Erneut klingelte das Glöckchen über der Tür und meldete einen weiteren Gast. Miss Kelley klopfte dem Sheriff auf die Schulter, bevor sie sich zur Tür wandte … aber nicht, ohne noch einen letzten Versuch zu starten. „Seien Sie lieber vorsichtig, Sheriff. Die arme Yvonne wird von der halben Stadt schief angeschaut, weil Billy und sie ein paar unbedachte Ausrutscher hingelegt haben. Ein Erwachsener – noch dazu ein gewählter Beamter – würde wahrscheinlich wesentlich größeren Ärger kriegen.“
Der Sheriff hustete und wurde ziemlich rot im Gesicht. „Ich habe es Ihnen doch gesagt, Miss Kelley. Sie war nur ein Gast zum Abendessen.“
Miss Kelley lächelte den Mann zuckersüß an. Ein sicheres Zeichen dafür, dass sie es darauf ankommen lassen wollte. „Nur ein Dieb ist schlimmer als ein Lügner, Sheriff. Ältere Damen können schlecht schlafen, wissen Sie, und Gäste zum Abendessen bleiben nicht bis nach drei Uhr morgens.“ Und damit schlenderte sie zur Tür. „Guten Morgen, Jackson und Tyler Sanders. Wie geht es denn eurer Momma? Ich habe gehört, dass sie neulich gestürzt ist.“
Amy kicherte vor sich hin, während sie das Frühstück für den Sheriff anrichtete. Miss Kelley konnte sich zwar durchaus behaupten, aber man konnte ihr einfach nicht böse sein. Die Wahrheit tut schließlich weh und so.
„Bestellung fertig.“
Yvonne eilte hinüber, um sich den Teller zu schnappen, bevor sich die Türen öffneten und die Fabrikarbeiter, die gerade Nachtschicht gehabt hatten, hereinspazierten.
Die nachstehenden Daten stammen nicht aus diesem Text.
(* ===== verification/ObjectWrites.v ===== *)
(** * Sound states and the operations that change them

    A storage client is sound when it is good, the aliases of every identity
    carry one content, and the identifiers the next calls draw are new. This file
    has the pieces of [write_many_atomic] one by one: directories, the alias
    expansion, the pack of the batch and the upload. *)

From S2P Require Import Prelude VfsTypes Pack ContentHash PackCache Manifest PackIndex PostgresIndex Compaction PackStore NamespaceIndex NamespaceWf ObjectStorage ObjectReads ObjectBatchReads.
From Stdlib Require Import ZArith Lia Ascii.

(** ** Pack keys *)

Lemma str_app_cancel_l a b c : a +:+ b = a +:+ c -> b = c.
Proof. induction a as [|x a IH]; cbn; [done|]. intros [= E]. auto. Qed.

Lemma str_app_cancel_r a b c : a +:+ c = b +:+ c -> a = b.
Proof.
  revert b; induction a as [|x a IH]; intros [|y b] E; [done|..].
  - apply (f_equal String.length) in E. rewrite !str_length_app in E. cbn [String.length] in E. lia.
  - apply (f_equal String.length) in E. rewrite !str_length_app in E. cbn [String.length] in E. lia.
  - injection E as -> E. f_equal. auto.
Qed.

Lemma object_pack_key_inj prefix scope a b : object_pack_key prefix scope a = object_pack_key prefix scope b -> a = b.
Proof.
  unfold object_pack_key. destruct (is_empty_str _); intros E; repeat apply str_app_cancel_l in E; by apply str_app_cancel_r in E.
Qed.

Section writes.
Context {D : PackDeps} {H : HashCrates} (alg : VfsHashAlgorithm) (cfg : ObjectBackedVfsStorageConfig).
Context (store_fault : nat -> ObjectOp -> option bool) (index_fault : nat -> option bool).
Context (tx_at : nat -> TxInputs) (pack_id : nat -> string).
Context (hash_order : forall A : Type, list A -> list A).

(** [Uuid::new_v4] never repeats; a [HashMap] yields each entry once. *)
Record environment : Prop := {
  env_uuid : forall n i m j, tx_uuid (tx_at n) i = tx_uuid (tx_at m) j -> n = m /\ i = j;
  env_pack : forall n m, pack_id n = pack_id m -> n = m;
  env_order : forall A (l : list A), hash_order A l ≡ₚ l;
}.

Definition key_at (n : nat) : string := object_pack_key (cfg_pack_key_prefix cfg) (cfg_scope cfg) (pack_id n).

Record sound (st : ObjectBackedVfsStorage) : Prop := {
  so_good : good alg st;
  so_agree : aliases_agree (st_db st);
  so_ids : forall n i, sh_tick (st_shared st) <= n -> ~ identity_in (st_db st) (tx_uuid (tx_at n) i);
  so_keys : forall n, os_tick (sh_store (st_shared st)) <= n -> st_objects st !! key_at n = None;
}.

Context (Henv : environment).

Lemma sound_fresh st : sound st -> tx_fresh (tx_at (sh_tick (st_shared st))) (cfg_scope cfg) (st_db st).
Proof.
  intros [_ _ Hids _]. split.
  - intros i j E. by apply (env_uuid Henv) in E as [_ ?].
  - intros path e i He E. eapply (Hids _ i (Nat.le_refl _)). by exists (cfg_scope cfg, path), e.
Qed.

Lemma identities_fresh st db' :
  sound st -> identities_from (tx_at (sh_tick (st_shared st))) (st_db st) db' ->
  forall n i, S (sh_tick (st_shared st)) <= n -> ~ identity_in db' (tx_uuid (tx_at n) i).
Proof.
  intros [_ _ Hids _] Hid n i Hn Hin. destruct (Hid _ Hin) as [Hin'|[j Ej]].
  - eapply Hids; [|exact Hin']. lia.
  - apply (env_uuid Henv) in Ej as [? _]. lia.
Qed.

(** What an operation leaves of the client and of the store. *)
Definition untouched (st st' : ObjectBackedVfsStorage) : Prop :=
  sh_store (st_shared st') = sh_store (st_shared st) /\ st_packs st' = st_packs st /\ st_files st' = st_files st.

Lemma ask_sound {A} (query : Db -> VfsIndexScope -> A) st :
  sound st ->
  wp (ask cfg index_fault query) (fun r st' => sound st' /\ untouched st st' /\ st_db st' = st_db st
    /\ match r with Ok a => a = query (st_db st) (cfg_scope cfg) | Err _ => True end) st.
Proof.
  intros [[G1 G2 G3 G4] Ha Hi Hk]. unfold wp, ask. cbn. split_and!; [|done..|].
  - split; [done|done| |done]. intros n i Hn. apply Hi. cbn in Hn. lia.
  - by destruct (index_fault _).
Qed.

(** A transaction that keeps the index in order; its effect may be lost or kept
    when its commit goes unanswered. *)
Lemma transact_sound {A} (t : TxInputs -> VfsIndexScope -> Db -> VfsStorageResult (A * Db)) st :
  sound st ->
  (forall a db', t (tx_at (sh_tick (st_shared st))) (cfg_scope cfg) (st_db st) = Ok (a, db') ->
     (db_wf db' /\ aliases_agree db') /\ db_stored alg db' (st_objects st)
     /\ identities_from (tx_at (sh_tick (st_shared st))) (st_db st) db') ->
  wp (transact cfg index_fault tx_at t) (fun r st' => sound st' /\ untouched st st' /\
    match r with
    | Ok a => t (tx_at (sh_tick (st_shared st))) (cfg_scope cfg) (st_db st) = Ok (a, st_db st')
    | Err _ => st_db st' = st_db st \/
        ((exists a, t (tx_at (sh_tick (st_shared st))) (cfg_scope cfg) (st_db st) = Ok (a, st_db st'))
         /\ index_fault (sh_tick (st_shared st)) = Some true)
    end) st.
Proof.
  intros Hs Ht. pose proof Hs as [[G1 G2 G3 G4] Ha Hi Hk]. unfold wp, transact.
  change (sh_db (st_shared st)) with (st_db st).
  assert (forall db', db_wf db' -> aliases_agree db' -> db_stored alg db' (st_objects st) ->
    identities_from (tx_at (sh_tick (st_shared st))) (st_db st) db' ->
    sound (set_shared (MkShared db' (sh_store (st_shared st)) (S (sh_tick (st_shared st)))) st)) as Hmk.
  { intros db' W A' S' I'. split; [by split|done| |done]. by apply (identities_fresh st db'). }
  assert (sound (set_shared (MkShared (st_db st) (sh_store (st_shared st)) (S (sh_tick (st_shared st)))) st)) as Hsame.
  { apply Hmk; try done. by left. }
  destruct (t _ _ (st_db st)) as [[a db']|e] eqn:E; cbn [fst snd].
  - destruct (Ht a db' eq_refl) as ([W A'] & S' & I'). specialize (Hmk db' W A' S' I').
    destruct (index_fault _) as [[]|] eqn:Ef; cbn [fst snd]; split_and!; try done; [right|by left].
    split; [by exists a|done].
  - split_and!; try done. by left.
Qed.

Lemma stored_from db db' objects : manifests_from db db' -> db_stored alg db objects -> db_stored alg db' objects.
Proof.
  intros Hm Hs k fm' Hk. destruct (Hm _ _ Hk) as (k0 & fm & H0 & Eh & Es).
  destruct (Hs _ _ H0) as [(body & (bs & x & Hr) & Hh) Ho Hl He].
  unfold slot_offset, slot_length, reads, pack_of in *. split; unfold slot_offset, slot_length, reads, pack_of; rewrite Es.
  - exists body. rewrite Eh. split; [by exists bs, x|done].
  - done.
  - done.
  - done.
Qed.
(* ===== verification/ObjectCommit.v ===== *)
(** * What [write_many_atomic] does

    A batch of writes packs each content once, uploads the pack, and commits the
    files through every hard-link alias. Either all of it is visible afterwards
    or none of it; the state stays sound in every case. *)

From S2P Require Import Prelude VfsTypes Pack ContentHash PackCache Manifest PackIndex PostgresIndex Compaction PackStore NamespaceIndex NamespaceWf ObjectStorage ObjectReads ObjectBatchReads ObjectWrites.
From Stdlib Require Import ZArith Lia Ascii.

(** ** The pack of a batch *)

Lemma first_by_identity_sub previous seen ws w : w ∈ first_by_identity previous seen ws -> w ∈ ws.
Proof.
  revert seen; induction ws as [|v ws IH]; intros seen; cbn; [done|].
  destruct (bool_decide _); [|rewrite elem_of_cons; intros [-> |Hw]; [set_solver|]]; intros; apply elem_of_cons; right; eauto.
Qed.

Lemma identity_key_eq previous u w :
  identity_key previous u = identity_key previous w ->
  (exists fid, previous_id previous (w_path u) = Some fid /\ previous_id previous (w_path w) = Some fid)
  \/ w_path u = w_path w.
Proof.
  unfold identity_key. destruct (previous_id previous (w_path u)) as [f|], (previous_id previous (w_path w)) as [g|]; intros E.
  - apply str_app_cancel_l in E as <-. left. eauto.
  - discriminate E.
  - discriminate E.
  - apply str_app_cancel_l in E. by right.
Qed.

Section batch.
Context {D : PackDeps} {L : PackDepsLaws D} {H : HashCrates} (alg : VfsHashAlgorithm).

(** The manifest [fm] of [w] describes the bytes [b] in the pack. *)
Record packed (key : string) (pack : bytes) (w : VfsStorageWrite) (fm : VfsFileManifest) (b : bytes) : Prop := {
  pa_path : fm_logical_path fm = w_path w;
  pa_key : pack_of fm = key;
  pa_hash : fm_content_hash fm = hex_hash alg b;
  pa_size : fm_logical_size_bytes fm = zlen b;
  pa_offset : (0 <= slot_offset fm <= I64_MAX)%Z;
  pa_length : (0 <= slot_length fm <= I64_MAX)%Z;
  pa_total : (zlen pack <= I64_MAX)%Z;
  pa_slot : exists x, extract_slot pack (as_u64 (slot_offset fm)) (as_u64 (slot_length fm)) = Ok x /\ x_bytes x = b;
}.

Lemma build_batch_spec key previous ws pack record manifests :
  build_batch alg key previous ws = Ok (pack, record, manifests) ->
  pk_pack_key record = key /\ Forall2 (fun w fm => exists u, u ∈ ws /\ identity_key previous u = identity_key previous w
    /\ packed key (pack_bytes pack) w fm (w_bytes u)) ws manifests.
Proof.
  unfold build_batch. intros E. inv_ok E. rename x into built, x0 into exp. injection E as <- <- <-. split.
  { unfold build_pack_manifest in Hx. inv_ok Hx. injection Hx as <-. done. }
  apply mapM_result_Ok in Hx0. eapply Forall2_impl; [exact Hx0|]. clear Hx0. intros w fm Hw.
  unfold expand_manifest in Hw. inv_ok Hw. injection Hw as <-. rename x into fm0.
  apply elem_of_list_to_map_2 in Hx0. rewrite elem_of_reverse in Hx0. apply list_elem_of_lookup in Hx0 as [i Hi].
  apply lookup_zip_Some in Hi as [Hk Hf]. rewrite list_lookup_fmap in Hk. apply fmap_Some in Hk as (u & Hu & Ek).
  assert ((pack_input <$> first_by_identity previous ∅ ws) !! i = Some (pack_input u)) as Hin by (by rewrite list_lookup_fmap, Hu).
  destruct (manifest_locates alg key _ built i _ Hx Hin) as (fm' & head & Hf' & _ & _ & Hh & Hsz & _ & _ & Hpk & Hex & _ & _ & Ho & Hl & Hz).
  assert (fm' = fm0) as -> by congruence. exists u. split; [|split; [done|]].
  - eapply first_by_identity_sub. by eapply list_elem_of_lookup_2.
  - split; try done. eexists. split; [exact Hex|done].
Qed.

Lemma packed_stored key pack w fm b (objects : gmap string bytes) :
  packed key pack w fm b -> objects !! key = Some pack -> stored alg objects fm /\ reads objects fm b.
Proof.
  intros [_ Hk Hh _ Ho Hl Hz (x & Hx & Hb)] Hobj.
  assert (reads objects fm b) as Hr by (exists pack, x; by rewrite Hk). split; [|done]. split; [by exists b|lia|lia|].
  rewrite !as_u64_fits in Hx by lia. destruct (extract_slot_extent _ _ _ _ (proj1 Ho) (proj1 Hl) Hx) as (? & _). lia.
Qed.

(** One content per identity: a write's manifest describes its own bytes. *)
Lemma batch_packed cfg db writes ws key pack record manifests :
  db_wf db -> batch_of cfg db writes ws ->
  build_batch alg key (by_entry_path (list_entries_with_manifest_by_paths db (cfg_scope cfg) (w_path <$> ws))) ws
    = Ok (pack, record, manifests) ->
  pk_pack_key record = key /\ Forall2 (fun w fm => packed key (pack_bytes pack) w fm (w_bytes w)) ws manifests.
Proof.
  intros Hwf Hb E. destruct (build_batch_spec _ _ _ _ _ _ E) as [Hk HF]. split; [done|].
  apply Forall2_same_length_lookup. split; [by eapply Forall2_length|]. intros i w fm Hw Hfm.
  destruct (Forall2_lookup_lr _ _ _ _ _ _ HF Hw Hfm) as (u & Hu & Ek & Hp).
  assert (w_bytes u = w_bytes w) as <-; [|done]. apply list_elem_of_lookup_2 in Hw.
  apply identity_key_eq in Ek as [(fid & E1 & E2)|Ep].
  - rewrite previous_id_spec, decide_True in E1 by (by apply list_elem_of_fmap_2).
    rewrite previous_id_spec, decide_True in E2 by (by apply list_elem_of_fmap_2).
    apply (bo_content _ _ _ _ Hb u w fid); try done; by apply file_of_identity.
  - f_equal. eapply (NoDup_fmap_inj w_path ws); try done. by eapply bo_nodup.
Qed.
End batch.

(** ** The commit of a batch *)

Lemma file_commit_fields previous w fm :
  fc_logical_path (file_commit previous w fm) = w_path w /\ fc_manifest (file_commit previous w fm) = fm
  /\ fc_file_id (file_commit previous w fm) = previous_id previous (w_path w).
Proof. unfold file_commit. by destruct (path_parts (w_path w)). Qed.

Lemma commit_paths previous ws fms :
  length ws = length fms -> fc_logical_path <$> zip_with (file_commit previous) ws fms = w_path <$> ws.
Proof.
  revert fms; induction ws as [|w ws IH]; intros [|fm fms] Hl; cbn in *; try done.
  rewrite (proj1 (file_commit_fields previous w fm)), IH by lia. done.
Qed.

Lemma elem_of_commit previous ws fms f :
  f ∈ zip_with (file_commit previous) ws fms -> exists i w fm, ws !! i = Some w /\ fms !! i = Some fm /\ f = file_commit previous w fm.
Proof. intros [i Hi]%list_elem_of_lookup. apply lookup_zip_with_Some in Hi as (w & fm & -> & Hw & Hf). eauto 10. Qed.
(* ===== verification/ObjectSystem.v ===== *)
(** * Clients of one store

    Any number of storage clients, each with its own caches, over one index and
    one object store. Every request of any of them keeps every client sound, so
    reads are right in every state the system can reach. *)

From S2P Require Import Prelude VfsTypes Pack ContentHash PackCache Manifest PackIndex PostgresIndex Compaction PackStore NamespaceIndex NamespaceWf ObjectStorage ObjectReads ObjectBatchReads ObjectWrites ObjectCommit.
From Stdlib Require Import ZArith Lia Ascii.

Inductive Request :=
| ReqStat (path : string)
| ReqMetadataMany (paths : list string)
| ReqListSubtree (prefix : string) (limit : option Z)
| ReqRead (path : string)
| ReqReadRange (path : string) (range : VfsStorageReadRange)
| ReqReadMany (paths : list string)
| ReqReadIfChanged (requests : list VfsStorageReadIfChanged)
| ReqPrefetch (prefix : string) (max_entries : option Z) (include_small : bool)
| ReqFindAlias (fid excluding : string)
| ReqWrite (path : string) (bs : bytes) (precondition : option VfsStorageWritePrecondition)
| ReqWriteMany (writes : list VfsStorageWrite)
| ReqWriteIfChanged (writes : list VfsStorageWrite)
| ReqMkdir (path : string)
| ReqRmdir (path : string)
| ReqDelete (path : string) (precondition : option VfsStorageWritePrecondition)
| ReqRename (from to : string) (allow_replace : bool)
| ReqHardLink (source destination : string).

Section system.
Context {D : PackDeps} {L : PackDepsLaws D} {H : HashCrates} (alg : VfsHashAlgorithm) (cfg : ObjectBackedVfsStorageConfig).
Context (store_fault : nat -> ObjectOp -> option bool) (index_fault : nat -> option bool).
Context (tx_at : nat -> TxInputs) (pack_id : nat -> string) (hash_order : forall A : Type, list A -> list A).

Definition ignore {A} (m : Op A) : Op unit := _ ← m; mret tt.

Definition serve (q : Request) : Op unit :=
  match q with
  | ReqStat path => ignore (stat cfg index_fault path)
  | ReqMetadataMany paths => ignore (metadata_many cfg index_fault paths)
  | ReqListSubtree prefix limit => ignore (list_subtree_file_metadata cfg index_fault prefix limit)
  | ReqRead path => ignore (read cfg store_fault index_fault hash_order path)
  | ReqReadRange path range => ignore (read_range cfg store_fault index_fault hash_order path range)
  | ReqReadMany paths => ignore (read_many cfg store_fault index_fault hash_order paths)
  | ReqReadIfChanged requests => ignore (read_many_if_etag_mismatch cfg store_fault index_fault hash_order requests)
  | ReqPrefetch prefix max small => ignore (prefetch_subtree cfg store_fault index_fault hash_order prefix max small)
  | ReqFindAlias fid excluding => ignore (find_hard_link_alias cfg index_fault fid excluding)
  | ReqWrite path bs p => ignore (write alg cfg store_fault index_fault tx_at pack_id hash_order path bs p)
  | ReqWriteMany writes => ignore (write_many_atomic alg cfg store_fault index_fault tx_at pack_id hash_order writes)
  | ReqWriteIfChanged writes =>
      ignore (write_many_if_changed_atomic alg cfg store_fault index_fault tx_at pack_id hash_order writes)
  | ReqMkdir path => mkdir cfg index_fault tx_at path
  | ReqRmdir path => rmdir cfg index_fault tx_at path
  | ReqDelete path p => ignore (delete_file_with_metadata cfg index_fault tx_at path p)
  | ReqRename from to allow => ignore (rename_with_metadata_with_policy cfg index_fault tx_at from to allow)
  | ReqHardLink source destination => ignore (create_hard_link cfg index_fault tx_at source destination)
  end.

Record System := MkSystem { sy_shared : Shared; sy_clients : list (PackCache * SmallFileCache) }.

Definition client (sh : Shared) (c : PackCache * SmallFileCache) : ObjectBackedVfsStorage := MkStorage sh c.1 c.2.

(** The empty index and store, with clients that have seen nothing. *)
Definition start (clients : nat) : System :=
  MkSystem (MkShared (MkDb ∅ ∅ ∅ ∅) (MkObjects ∅ (cfg_pack_key_prefix cfg) 0) 0)
    (replicate clients (PackCache_new (cfg_pack_cache_max_bytes cfg), SmallFileCache_new)).

(** One client serves one request. *)
Inductive sys_step : System -> System -> Prop :=
| StepServe sh clients i c q st :
    clients !! i = Some c -> st = (serve q (client sh c)).2 ->
    sys_step (MkSystem sh clients) (MkSystem (st_shared st) (<[i := (st_packs st, st_files st)]> clients)).

Inductive reachable (n : nat) : System -> Prop :=
| ReachStart : reachable n (start n)
| ReachStep s s' : reachable n s -> sys_step s s' -> reachable n s'.
(* ===== verification/WalRecovery.v ===== *)
(** * What recovery rebuilds

    Replaying the suffix of a history from a checkpoint's replay point gives the
    same index as replaying the whole history, and that index is the one the
    running log holds in memory ([tracks]). *)

From S2P Require Import Prelude MountTypes WalTypes WalReplay Wal WalLayout.
From Stdlib Require Import ZArith Lia.

Section recovery.
Context {P : Platform} {C : RecordCodec} {CL : RecordCodecLaws C}.

(** The scan of a whole history, from the first record of the mount. *)
Definition history_scan (H : list Entry) : MResult ScanState := foldM scan_entry (scan_seed 1 ∅) H.

(** ** Scanning a suffix *)

(** [Ss], scanned from somewhere in the middle with first unpruned sequence
    [fu], sees what [Sf] sees from [fu] on. [a0] and [r0] are the cursor of the
    full scan where the suffix starts. *)
Record restricts (fu a0 r0 : Z) (Sf Ss : ScanState) : Prop := {
  rs_epoch_ok : sc_epoch Ss = None \/ sc_epoch Ss = sc_epoch Sf;
  rs_prepared : sc_prepared Ss = map_split_off (sc_prepared Sf) fu;
  rs_committed : sc_committed Ss = set_split_off (sc_committed Sf) fu;
  rs_aborted : sc_aborted Ss = set_split_off (sc_aborted Sf) fu;
  rs_fu : sc_first_unpruned_sequence Ss = fu;
  rs_full : sc_first_unpruned_sequence Sf = 1%Z;
  rs_cursor :
    (sc_acknowledged_sequence Ss = sc_acknowledged_sequence Sf
     /\ sc_remote_revision Ss = sc_remote_revision Sf)
    \/ (sc_acknowledged_sequence Ss = 0%Z /\ sc_remote_revision Ss = 0%Z
        /\ sc_acknowledged_sequence Sf = a0 /\ sc_remote_revision Sf = r0);
  rs_nonneg : (0 <= sc_acknowledged_sequence Sf)%Z /\ (0 <= sc_remote_revision Sf)%Z;
}.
„Es ist wohl Feierabend.“ Amy deutete mit einem Nicken in Richtung der Türen. „Zieht euch lieber warm an. Sieht so aus, als würde es eine Menge zu tun geben.“
* * *
Langsam endete das Frühstück, und es wurde Zeit für das Mittagessen. Aber auch zwischen Frühstück und Mittag war der Laden gut besucht. Ein sicheres Zeichen dafür, dass Amy nach sechs Monaten unermüdlicher Schufterei irgendetwas richtiggemacht hat. Zum Glück, denn wenn sie in diesem Diner versagt hätte, hätte ihr Vater ihren Hintern sicher wieder auf den Berg geschleppt und sie dort weggesperrt.
„Viel los heute.“
Amy schaute auf, als ein weiterer Neuankömmling in der Stadt, ein Wolfgestaltwandler namens Zeke, auf einen der Hocker rutschte. Er aß jeden Tag allein an der Theke und hielt immer Small Talk mit ihr. Oder er versuchte es zumindest. Amy konnte sich noch immer keinen Reim auf ihn machen. Als einziger hier ansässiger Gestaltwandler, der nicht zu ihrem Rudel gehörte, war er etwas Besonderes. Aber besonders bedeutete nicht unbedingt besser, und ein nicht sesshafter Gestaltwandler in der Nähe von Menschen konnte leicht zu Problemen führen. Bisher schien er sich zwar gut unter die Menschen mischen zu können, aber wer wusste schon, wie lange das gut gehen würde.
„Heute ist Schmorbraten-Tag, ein beliebtes Gericht in der Gegend. Wie geht es Ihnen, Zeke?“
Sein Lächeln wurde breiter. „Alles in Ordnung, Miss. Danke, dass Sie fragen. Und wie geht es Ihnen an diesem strahlenden Wintertag?“
„Gut, gut.“ Amy warf einen Blick auf Yvonne und nickte ihr zu, um ihr zu bedeuten, dass sie sich um den Gast am Tresen kümmern sollte. „Yvonne nimmt Ihre Bestellung auf, Süßer. Ich muss nach hinten gehen und kochen, wenn wir den Ansturm überleben wollen.“
Sein Lächeln schwand, aber darüber konnte sich Amy keine Gedanken machen. Sie musste noch mehr Kartoffelpüree zubereiten, und zwar schnell. Es schien, als wäre schon die halbe Stadt für ihre Schmorbratensandwiches gekommen, und trotzdem war jeder Tisch voll.